Knain noted the team hoped to put state champion banners in the school as well, but since the North Dakota High School Activities Association doesn’t recognize the sport, they needed to find a way to honor the team’s accomplishment in a way that fit the association’s guidelines.

Knain said the team’s first champion hit 75 of 75 targets in his 2017 season. “Kyla Radomski, she’s got two of them because she was the top female shooter in 19 and 18, plus she was on the state team in 2019.” Knain added.

Radomski is Knain’s granddaughter.

“One of my younger grandsons is out here earlier today. He’s shot before, but not off a machine. He got a dozen of them,” Knain said. “He’s only in fifth grade, so he’s coming out next year to shoot. You’ve got to be in sixth grade (to participate on the team).”

Knain said interest in the sport remains strong “especially since we lost two seniors last year. They were both from Towner.”

The North Dakota High School Clay Target League calls trapshooting

Blair Kuhnhenn, a top shot on the team, lost out on a chance for a state tournament in 2020. The Towner resident continues to shoot in adult tournaments along with his parents.

“I really thought we were going to get a three-peat at state,” Knain said, referring to Kuhnhenn. “I’m hoping for one this year, that’s why the kids are out there doing their thing.”
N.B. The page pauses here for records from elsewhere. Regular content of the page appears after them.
(* ===== verification/BookingRepo.v ===== *)
(** * BookingRepo: the booking-intent repository

    The [BookingIntentRepository] interface of
    [modules/booking-intents/booking-intent-repository.ts] as a class of
    operations on a store, what its clients rely on as laws, and
    [InMemoryBookingIntentRepository] as an instance.  A returned record is a
    copy ([{ ...intent }]): clients cannot mutate the store through it, so
    values are passed. *)
From stdpp Require Import base list strings pretty.
From Stdlib Require Import ZArith Lia.
From S2P Require Import Prelude JsNumber Domain.
Local Open Scope Z_scope.

(** [Omit<BookingIntentRecord, "id">]: a record whose [id] is ignored. *)
Abbreviation NewIntent := BookingIntentRecord.

Inductive RepoError : Type :=
| ConflictError (slotId : string)
| IntentNotFound (id : string).

(** [ACTIVE_HOLD_STATUSES]. *)
Definition active_status (s : BookingIntentStatus) : bool :=
  match s with pending | hold_placed => true | _ => false end.

Definition has_id (id : string) (r : BookingIntentRecord) : bool := bool_decide (bi_id r = id).
Definition has_slot (slotId : string) (r : BookingIntentRecord) : bool :=
  bool_decide (bi_slotId r = slotId).
Definition has_customer (c : string) (r : BookingIntentRecord) : bool :=
  bool_decide (bi_customerId r = c).
Definition is_active (r : BookingIntentRecord) : bool := active_status (bi_status r).

(** [candidates.reduce((latest, current) => current.startTime > latest.startTime
    ? current : latest)] on a non-empty array. *)
Definition later_start (latest current : BookingIntentRecord) : BookingIntentRecord :=
  if bi_startTime latest <? bi_startTime current then current else latest.

Definition latest_of (l : list BookingIntentRecord) : option BookingIntentRecord :=
  match l with
  | [] => None
  | x :: l' => Some (fold_left later_start l' x)
  end.

Definition hold_expired (nowMs : Z) (r : BookingIntentRecord) : bool :=
  bool_decide (bi_bookingType r = Some refundable_hold) &&
  bool_decide (bi_status r = hold_placed) &&
  match bi_holdUntilMs r with Some h => leb h (of_Z nowMs) | None => false end.

Class BookingIntentRepository (R : Type) : Type := {
  create : NewIntent -> R -> result RepoError (BookingIntentRecord * R);
  findById : string -> R -> option BookingIntentRecord;
  findBySlotId : string -> R -> option BookingIntentRecord;
  findBySlotIdAndCustomer : string -> string -> R -> option BookingIntentRecord;
  findLatestBySlotId : string -> R -> option BookingIntentRecord;
  listByCustomer : string -> R -> list BookingIntentRecord;
  listAll : R -> list BookingIntentRecord;
  updateStatus : string -> BookingIntentStatus -> R -> result RepoError (BookingIntentRecord * R);
  update : string -> list IntentField -> R -> result RepoError (BookingIntentRecord * R);
  updateTokenInfo : string -> string -> string -> R -> R;
  findExpiredHolds : Z -> R -> list BookingIntentRecord
}.

(** What clients rely on.  [listAll] is the abstraction of the store; the
    queries are views of it; a write touches the record it names only; and
    [create] refuses a second active intent on a slot. *)
Class BookingIntentRepositoryLaws (R : Type) `{BookingIntentRepository R} : Prop := {
  law_findById id r : findById id r = find_first (has_id id) (listAll r);
  law_findBySlotId s r :
    findBySlotId s r = find_first (fun e => has_slot s e && is_active e) (listAll r);
  law_findBySlotIdAndCustomer s c r :
    findBySlotIdAndCustomer s c r =
    find_first (fun e => has_slot s e && has_customer c e && is_active e) (listAll r);
  law_findLatest s r : findLatestBySlotId s r = latest_of (List.filter (has_slot s) (listAll r));
  law_update id us r x :
    findById id r = Some x ->
    exists r', update id us r = Ok (spread us x, r') /\
               listAll r' = update_first (has_id id) (spread us) (listAll r);
  law_update_missing id us r : findById id r = None -> update id us r = Err (IntentNotFound id);
  law_updateStatus id s r : updateStatus id s r = update id [SetStatus s] r;
  law_findExpired now r : findExpiredHolds now r = List.filter (hold_expired now) (listAll r);
  law_create_conflict i r :
    is_active i = true ->
    is_Some (findBySlotId (bi_slotId i) r) -> create i r = Err (ConflictError (bi_slotId i));
  law_create_ok i r :
    (is_active i = false \/ findBySlotId (bi_slotId i) r = None) ->
    exists c r', create i r = Ok (c, r') /\ listAll r' = listAll r ++ [c] /\
      bi_slotId c = bi_slotId i /\ bi_status c = bi_status i /\
      bi_customerId c = bi_customerId i /\ bi_professional c = bi_professional i /\
      bi_startTime c = bi_startTime i /\ bi_endTime c = bi_endTime i /\
      bi_holdUntilMs c = bi_holdUntilMs i /\ bi_pricingSnapshot c = bi_pricingSnapshot i /\
      bi_cancellationPolicySnapshot c = bi_cancellationPolicySnapshot i /\
      bi_holdFeePolicySnapshot c = bi_holdFeePolicySnapshot i /\
      bi_refundMetadata c = bi_refundMetadata i /\ bi_refundedAt c = bi_refundedAt i
}.

(** ** The in-memory repository *)

Module InMemoryRepo.

Record t : Type := { intents : list BookingIntentRecord; sequence : Z }.

Definition empty : t := {| intents := []; sequence := 1 |}.

Definition intent_id (n : Z) : string := "intent-" +:+ pretty n.

(** [{ id, bookingType: "standard", ...intent }]. *)
Definition with_id (id : string) (r : NewIntent) : BookingIntentRecord :=
  let '(Build_BookingIntentRecord _ slotId prof cust st en status note tok mint created
          slotIds bundle supp buyer hold bt hu hp ra rm ps cp hf fx) := r in
  Build_BookingIntentRecord id slotId prof cust st en status note tok mint created
    slotIds bundle supp buyer hold (match bt with Some b => Some b | None => Some standard end)
    hu hp ra rm ps cp hf fx.

Definition create (intent : NewIntent) (r : t) : result RepoError (BookingIntentRecord * t) :=
  let conflict :=
    is_active intent &&
    match find_first (fun e => has_slot (bi_slotId intent) e && is_active e) (intents r) with
    | Some _ => true | None => false end in
  _ ← throw_if conflict (ConflictError (bi_slotId intent));
  let created := with_id (intent_id (sequence r)) intent in
  mret (created, {| intents := intents r ++ [created]; sequence := sequence r + 1 |}).

Definition findBySlotId (slotId : string) (r : t) : option BookingIntentRecord :=
  find_first (fun e => has_slot slotId e && is_active e) (intents r).

Definition findBySlotIdAndCustomer (slotId customerId : string) (r : t) : option BookingIntentRecord :=
  find_first (fun e => has_slot slotId e && has_customer customerId e && is_active e) (intents r).

Definition findLatestBySlotId (slotId : string) (r : t) : option BookingIntentRecord :=
  latest_of (List.filter (has_slot slotId) (intents r)).

Definition findById (id : string) (r : t) : option BookingIntentRecord :=
  find_first (has_id id) (intents r).

Definition listByCustomer (customerId : string) (r : t) : list BookingIntentRecord :=
  List.filter (has_customer customerId) (intents r).

Definition listAll (r : t) : list BookingIntentRecord := intents r.

Definition update (id : string) (us : list IntentField) (r : t)
    : result RepoError (BookingIntentRecord * t) :=
  match find_first (has_id id) (intents r) with
  | None => Err (IntentNotFound id)
  | Some x =>
      Ok (spread us x,
          {| intents := update_first (has_id id) (spread us) (intents r); sequence := sequence r |})
  end.

Definition updateStatus (id : string) (status : BookingIntentStatus) (r : t)
    : result RepoError (BookingIntentRecord * t) :=
  match find_first (has_id id) (intents r) with
  | None => Err (IntentNotFound id)
  | Some x =>
      Ok (set_field (SetStatus status) x,
          {| intents := update_first (has_id id) (set_field (SetStatus status)) (intents r);
             sequence := sequence r |})
  end.

Definition updateTokenInfo (id tokenAsset mintTxHash : string) (r : t) : t :=
  {| intents := update_first (has_id id) (spread [SetTokenAsset tokenAsset; SetMintTxHash mintTxHash])
                  (intents r);
     sequence := sequence r |}.

Definition findExpiredHolds (nowMs : Z) (r : t) : list BookingIntentRecord :=
  List.filter (hold_expired nowMs) (intents r).

#[global] Instance repo : BookingIntentRepository t := {|
  BookingRepo.create := create;
  BookingRepo.findById := findById;
  BookingRepo.findBySlotId := findBySlotId;
  BookingRepo.findBySlotIdAndCustomer := findBySlotIdAndCustomer;
  BookingRepo.findLatestBySlotId := findLatestBySlotId;
  BookingRepo.listByCustomer := listByCustomer;
  BookingRepo.listAll := listAll;
  BookingRepo.updateStatus := updateStatus;
  BookingRepo.update := update;
  BookingRepo.updateTokenInfo := updateTokenInfo;
  BookingRepo.findExpiredHolds := findExpiredHolds
|}.

#[global] Instance laws : BookingIntentRepositoryLaws t.
Proof.
  split; try done.
  - intros id us r x H. simpl in *. unfold update, findById in *. rewrite H. by eexists.
  - intros id us r H. simpl in *. unfold update, findById in *. by rewrite H.
  - intros i r Ha [x Hx]. simpl in *. unfold create, findBySlotId in *. by rewrite Ha, Hx.
  - intros i r Hor. simpl in *. unfold create, findBySlotId in *.
    assert (is_active i && match find_first (fun e => has_slot (bi_slotId i) e && is_active e)
              (intents r) with Some _ => true | None => false end = false) as ->.
    { destruct Hor as [-> | ->]; [done|by rewrite andb_false_r]. }
    simpl. eexists _, _. split; [done|]. split; [done|]. destruct i; split_and!; done.
Qed.

End InMemoryRepo.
The North Dakota High School Clay Target League calls trapshooting “America’s safest sport.”

Knain agreed.

Knain said in the history of the trapshooting program, ‘There’s been over three million rounds fired without a single incident.”

Knain said student shooters are “very well trained.”

“Once they figure it out and get into their second and third year, they get their routine figured out, lock in their concentration and go,” Knain said, adding, “They know what they’ve got to do.”